O “pecado para a morte” pode levar à morte natural do indivíduo seja ela
imposta pela comunidade ou por visitação divina. Em
Números 18:22
E nunca mais os filhos de Israel
se chegarão à tenda da congregação, para que não levem sobre si o pecado e
morram.
Deus proíbe
que os Israelitas se aproximem da tenda da congregação para que não cometam um
pecado “para a morte” ou pecado que conduziria à morte do transgressor.
Deuteronômio 22:25—26
25 Porém, se algum homem no campo
achar moça desposada, e a forçar, e se deitar com ela, então, morrerá só o homem
que se deitou com ela;
26 à moça não farás nada; ela não
tem culpa de morte, porque, como o homem que se levanta contra o seu próximo e
lhe tira a vida, assim também é este caso.
faz uma
distinção entre o estuprador e sua vítima. Ele deveria ser morto, mas ela “não
tem culpa de morte”.
Dentre as
pessoas que defendem as interpretações centradas em diferentes tipos de
pecados, existe um grupo de estudiosos que entendem a idéia do pecado para
morte referida por João, como sendo o pecado descrito em
Levítico 20:11
O homem que se deitar com a
mulher de seu pai terá descoberto a nudez de seu pai; ambos serão mortos; o seu
sangue cairá sobre eles.
Nesse
versículo Deus condena o homem que se deitar com a mulher de seu pai à morte.
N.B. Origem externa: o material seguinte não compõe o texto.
(* ===== verification/Workspace.v ===== *)
(** * The workspace: ingest, publication and search wired together (workspace.py)

    The state is the repository, the control-plane database and the ingest service.  A
    workspace works under the publisher lease: it takes the lease, runs, and releases it on
    every way out.  Opening the directories and drawing the keys is not modelled. *)
From stdpp Require Import relations.
From S2P Require Import Prelude Digest Json Canonical Hashing Text Models Llm Claims Cas Ingest ControlPlane Search Signing Git Assembler Generation Publish.
Open Scope string_scope.

Definition LEASE_TTL : Z := 30.

Inductive ws_error : Type := WsLease | WsIngest (e : ingest_error) | WsPublish (e : loop_error).

Record IngestPublishResult : Type := {
  ip_source_id : string;
  ip_new_claims : nat;
  ip_revokes : nat;
  ip_publish : PublishResult;
  ip_quarantined : bool;
}.

Definition noop_result : PublishResult :=
  {| res_generation_id := None; res_candidate_commit_oid := None; res_release_commit_oid := None;
     res_attempts := 0; res_noop := true |}.

Section Workspace.
Context {U : Unicode} {D : Digest} {L : UnicodeCase} {R : JsonReader} {E : Ed25519}.
Context {G : Type} `{GitRepo G} {X : Type} `{!Extractor X}.
Variables (b : GenerationBuilder) (holder : string) (max_generation_lag : Z).

Record Workspace : Type := { repo : G; cp : db; ingest : IngestService X }.

Definition on_service {A} (m : st (IngestService X) ingest_error A) : st Workspace ws_error A := fun s =>
  let '(i, r) := m (ingest s) in ({| repo := repo s; cp := cp s; ingest := i |}, map_err WsIngest r).
Definition on_pub {A} (m : st (G * db) loop_error A) : st Workspace ws_error A := fun s =>
  let '((g, d), r) := m (repo s, cp s) in ({| repo := g; cp := d; ingest := ingest s |}, map_err WsPublish r).
Definition set_cp (d : db) (s : Workspace) : Workspace := {| repo := repo s; cp := d; ingest := ingest s |}.

(** [acquire_lease], and [release_lease] in the [finally]. *)
Definition with_lease {A} (now : Z) (body : st Workspace ws_error A) : st Workspace ws_error A := fun s =>
  let '(d, token) := acquire_lease holder now LEASE_TTL (cp s) in
  match token with
  | None => (set_cp d s, Err WsLease)
  | Some _ => let '(s', r) := body (set_cp d s) in (set_cp (release_lease holder (cp s')) s', r)
  end.

Definition ingest_body (races : nat -> race) (raw : string) : st Workspace ws_error IngestPublishResult :=
  r ← on_service (receive raw);
  c ← on_service (compile (rr_source_id r));
  if bool_decide (cr_revokes c <> [])
  then mret {| ip_source_id := rr_source_id r; ip_new_claims := length (cr_claims c); ip_revokes := length (cr_revokes c);
               ip_publish := noop_result; ip_quarantined := true |}
  else
    res ← on_pub (publish b races (cr_claims c) (rr_content_hash r) [] 3 ANY_PARENT None);
    mret {| ip_source_id := rr_source_id r; ip_new_claims := length (cr_claims c); ip_revokes := 0;
            ip_publish := res; ip_quarantined := false |}.

(** [ingest_and_publish] of a file's bytes at time [now]. *)
Definition ingest_and_publish races (now : Z) (raw : string) : st Workspace ws_error IngestPublishResult :=
  with_lease now (ingest_body races raw).

Definition admin_revoke races (now : Z) (claim_ids : list string) (reason : string) : st Workspace ws_error PublishResult :=
  with_lease now (on_pub (publish b races [] ("admin:" +:+ reason) claim_ids 3 ANY_PARENT None)).

(** [Workspace.query] *)
Definition ws_query (term : string) (s : Workspace) : SearchResponse := query max_generation_lag term (cp s).
End Workspace.
Arguments Workspace G X : clear implicits.

(** ** The mock extractor's claims can be published *)
Section MockValid.
Context {U : Unicode} {NL : NfcLaws} {D : Digest}.

Lemma hash_text s : nfc_text (sha256_hex s).
Proof. apply nfc_ascii, hex_ascii. Qed.

Lemma hashed_text v h : canonical_hash v = Ok h -> nfc_text h.
Proof. intros (j & _ & ->)%canonical_hash_ok. apply hash_text. Qed.

Lemma from_nfc s x : nfc s = s -> from_text (chars s) x -> nfc_text x.
Proof using NL. intros Hs (l & (a & c & Hl) & ->). by eapply nfc_part. Qed.

Lemma str_of_nat_ascii n : is_ascii (str_of_nat n) = true.
Proof.
  assert (H : forall t, str_forall is_digit t = true -> is_ascii t = true).
  { induction t as [|c t IH]; [done|]. unfold is_ascii in *. cbn [str_forall]. intros [Hc Ht]%andb_true_iff.
    rewrite (IH Ht), andb_true_r. unfold is_digit, digit_of in Hc.
    destruct ((48 <=? N_of_ascii c) && (N_of_ascii c <=? 57))%N eqn:Eb; [|done].
    apply andb_true_iff in Eb as [_ Eb%N.leb_le]. apply N.ltb_lt. lia. }
  apply H. unfold str_of_nat, str_of_N. pose proof (to_uint_nonnil (N.of_nat n)) as Hn.
  destruct (N.to_uint (N.of_nat n)); [done | apply string_of_uint_digits ..].
Qed.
Tanto o homem como a mulher deveriam pagar com a própria vida por essa
transgressão. Se a mulher descrita neste versículo é a mãe do homem em questão,
ou outra mulher, isto é, sua madrasta; ou se esse fato aconteceu estando seu
pai ainda vivo ou depois que o pai já havia morrido; ou se após a morte do pai,
estando a mulher noiva ou novamente casada, pouco importa. De acordo com a
tradição judaica esse ato, fosse
qual fosse a condição da mulher, constituía-se em uma evidente violação da lei
de Deus conforme o que estava estabelecido em —
Levítico
18:18
Não
descobrirás a nudez da mulher de teu pai; é nudez de teu pai.
Todavia
devemos sempre enfatizar que tradições judaicas não são norma para nada que
diga respeito aos cristãos.
Essa
interpretação como vista acima está amparada por duas situações que podemos
caracterizar como interessantes, porém não normativas. A primeira é uma citação
que encontramos no assim chamado “Livro dos Jubileus”. Esse livro foi escrito
por um fariseu durante o pontificado de João Hircano como sumo sacerdote, entre
os anos de 135 a.C. e 105 a.C. O livro pertence a uma coleção de escritos
conhecidos como “pseudoeipigráficos” — escrito que contém título falso, ou nome
falso de autor. O livro pertence a essa coleção porque o autor atribui a
autoria a Deus mesmo como parte da revelação que Deus deu a Moisés no Sinai.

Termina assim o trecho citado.